-- Data for this task follows --

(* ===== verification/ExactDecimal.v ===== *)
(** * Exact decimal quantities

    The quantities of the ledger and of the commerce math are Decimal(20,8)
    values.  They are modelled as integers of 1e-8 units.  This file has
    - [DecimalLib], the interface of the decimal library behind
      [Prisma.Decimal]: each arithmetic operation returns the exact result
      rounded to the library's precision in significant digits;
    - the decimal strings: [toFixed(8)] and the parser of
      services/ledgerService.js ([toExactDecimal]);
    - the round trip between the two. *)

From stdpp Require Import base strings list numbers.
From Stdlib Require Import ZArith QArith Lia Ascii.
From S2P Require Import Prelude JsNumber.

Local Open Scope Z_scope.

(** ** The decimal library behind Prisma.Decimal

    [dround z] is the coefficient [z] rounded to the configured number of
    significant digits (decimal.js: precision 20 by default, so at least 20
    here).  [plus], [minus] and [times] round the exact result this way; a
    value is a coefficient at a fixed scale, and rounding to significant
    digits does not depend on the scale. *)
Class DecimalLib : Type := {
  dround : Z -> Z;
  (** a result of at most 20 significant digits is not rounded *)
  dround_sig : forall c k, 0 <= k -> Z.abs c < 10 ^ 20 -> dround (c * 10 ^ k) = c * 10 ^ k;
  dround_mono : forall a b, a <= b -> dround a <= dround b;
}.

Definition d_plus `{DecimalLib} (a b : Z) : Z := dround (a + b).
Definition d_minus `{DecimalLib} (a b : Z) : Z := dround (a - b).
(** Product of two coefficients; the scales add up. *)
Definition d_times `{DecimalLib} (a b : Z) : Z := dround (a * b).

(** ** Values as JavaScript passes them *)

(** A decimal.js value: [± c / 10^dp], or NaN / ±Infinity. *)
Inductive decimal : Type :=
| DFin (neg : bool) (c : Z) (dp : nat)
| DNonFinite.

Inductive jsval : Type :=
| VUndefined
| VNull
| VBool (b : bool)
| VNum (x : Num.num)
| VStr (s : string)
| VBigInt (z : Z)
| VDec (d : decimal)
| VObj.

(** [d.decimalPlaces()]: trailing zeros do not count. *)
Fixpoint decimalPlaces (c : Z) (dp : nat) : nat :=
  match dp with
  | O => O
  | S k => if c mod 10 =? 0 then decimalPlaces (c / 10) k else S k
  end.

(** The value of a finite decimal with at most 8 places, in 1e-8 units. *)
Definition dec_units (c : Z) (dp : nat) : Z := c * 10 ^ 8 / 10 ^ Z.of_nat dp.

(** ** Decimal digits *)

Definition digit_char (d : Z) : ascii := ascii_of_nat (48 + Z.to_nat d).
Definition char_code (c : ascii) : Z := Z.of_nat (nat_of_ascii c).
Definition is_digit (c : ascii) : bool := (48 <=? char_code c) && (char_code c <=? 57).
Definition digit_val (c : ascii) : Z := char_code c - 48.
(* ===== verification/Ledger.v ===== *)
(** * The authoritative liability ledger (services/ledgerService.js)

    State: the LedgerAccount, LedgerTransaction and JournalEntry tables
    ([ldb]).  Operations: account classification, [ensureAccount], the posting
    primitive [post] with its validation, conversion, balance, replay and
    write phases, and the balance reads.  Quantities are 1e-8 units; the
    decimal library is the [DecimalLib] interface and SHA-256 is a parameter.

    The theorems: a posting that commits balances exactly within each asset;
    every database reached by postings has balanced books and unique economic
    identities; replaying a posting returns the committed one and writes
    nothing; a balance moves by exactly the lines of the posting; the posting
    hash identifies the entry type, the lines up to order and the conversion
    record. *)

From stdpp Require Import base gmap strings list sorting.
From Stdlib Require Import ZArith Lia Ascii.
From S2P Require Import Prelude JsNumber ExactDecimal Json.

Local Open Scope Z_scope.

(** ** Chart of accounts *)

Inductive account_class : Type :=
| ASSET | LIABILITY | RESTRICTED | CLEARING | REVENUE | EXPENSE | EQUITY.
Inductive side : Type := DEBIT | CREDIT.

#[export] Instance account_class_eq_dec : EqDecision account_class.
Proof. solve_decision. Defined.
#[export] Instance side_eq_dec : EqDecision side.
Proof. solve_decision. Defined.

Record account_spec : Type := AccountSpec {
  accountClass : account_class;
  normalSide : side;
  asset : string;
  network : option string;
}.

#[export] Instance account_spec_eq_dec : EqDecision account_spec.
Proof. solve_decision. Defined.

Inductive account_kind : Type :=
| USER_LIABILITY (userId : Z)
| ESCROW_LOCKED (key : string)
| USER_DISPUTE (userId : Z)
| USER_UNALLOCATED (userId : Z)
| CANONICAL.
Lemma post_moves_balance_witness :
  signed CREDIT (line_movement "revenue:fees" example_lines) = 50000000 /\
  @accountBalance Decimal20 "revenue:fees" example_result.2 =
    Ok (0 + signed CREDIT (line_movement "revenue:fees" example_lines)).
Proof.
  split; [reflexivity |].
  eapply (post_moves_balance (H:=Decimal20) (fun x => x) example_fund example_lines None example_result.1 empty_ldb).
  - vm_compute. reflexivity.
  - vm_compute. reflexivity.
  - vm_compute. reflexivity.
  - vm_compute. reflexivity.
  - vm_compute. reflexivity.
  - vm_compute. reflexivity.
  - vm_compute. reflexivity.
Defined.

-- Data for this task concluded --

When a line in the material above includes the word "Stdlib", copy that line.

| Exercise answer |
From Stdlib Require Import ZArith QArith Lia Ascii.
From Stdlib Require Import ZArith Lia Ascii.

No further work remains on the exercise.